A withered gaze upon the dregs,
of hairy arms, and hairy legs,
a scratchy beard that causes dread,
A thinly crowning glory on my head.
The tears that scour my rough, patchy skin,
the lump of flesh, the lopsided paunch therein,
when I look in the mirror, and see that pale form,
covered in a sheen of sweaty gorm.
You disgust me so, from my hair to my toes.
The hair on my toes even moreso.
Bags under my eyes, so exhausted I look.
My nose is bulbous, and has a hook.
Crinkles and lines from laughs I’ve never had,
and why do my teeth look so crookedly sad?
A face fit for radio if ever there was,
and it seems my ears have grown a forest of fuzz.
My frame is askew, I stand in a slump.
My butt is so flat, and my chest is a lump.
Yet not two lumps, shapely and round,
more like I stuffed in a t-shirt from the lost and found.

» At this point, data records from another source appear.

(** ** package plan: the configuration of a plan

    The dao ([p.factory.Plan()]), the three specification types of
    package types and their [Marshal] and [Unmarshal] methods are not
    part of the sources: the dao is a record of state transformers, the
    specifications are type parameters and their codecs a record of
    functions. *)

Module Plan.

(** [model.Config], the fields [makePlanConfig] and [modelConfig2Type]
    use. *)
Record Config : Type :=
  mkConfig
    { cId : Z; cResourceVersion : Z; cGmtCreate : Z; cGmtModified : Z;
      cPlanId : Z; cName : string; cRegion : string; cDescription : string;
      cKubernetes : string; cNetwork : string; cRuntime : string }.

(** The dao of the plan configurations over a database [S]. *)
Record dao (S : Type) : Type :=
  mkDao
    { GetConfigByPlan : Z -> S -> (option Config * option error) * S;
      CreatConfig : Config -> S -> (option Config * option error) * S;
      DaoDeleteConfig : Z -> S -> (option Config * option error) * S }.

Arguments GetConfigByPlan {S} _ _ _.
Arguments CreatConfig {S} _ _ _.
Arguments DaoDeleteConfig {S} _ _ _.

Section Specs.
Context {KubernetesSpec NetworkSpec RuntimeSpec : Type}.

(** [types.CreatePlanConfigRequest], the fields the code reads. *)
Record CreatePlanConfigRequest : Type :=
  mkRequest
    { rPlanId : Z; rName : string;
      rKubernetes : KubernetesSpec; rNetwork : NetworkSpec; rRuntime : RuntimeSpec }.

(** [types.PlanConfig] *)
Record PlanConfig : Type :=
  mkPlanConfig
    { pId : Z; pResourceVersion : Z; pGmtCreate : Z; pGmtModified : Z;
      pPlanId : Z; pName : string; pRegion : string; pDescription : string;
      pKubernetes : KubernetesSpec; pNetwork : NetworkSpec; pRuntime : RuntimeSpec }.

(** The [Marshal] and [Unmarshal] methods of the three specifications. *)
Record codecs : Type :=
  mkCodecs
    { ksMarshal : KubernetesSpec -> string * option error;
      ksUnmarshal : string -> KubernetesSpec * option error;
      nsMarshal : NetworkSpec -> string * option error;
      nsUnmarshal : string -> NetworkSpec * option error;
      rsMarshal : RuntimeSpec -> string * option error;
      rsUnmarshal : string -> RuntimeSpec * option error }.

A trunk thick and wide, with muscular thighs,
not soft and refined that may draw the eyes.
Big calves and large feet, not slender and small,
I really don’t like what I’m wearing at all.
A birthday suit shouldn’t fit this way.
You’d think it could have been more custom made,
to match the raiment I see in my mind,
I wish I could just leave this body behind.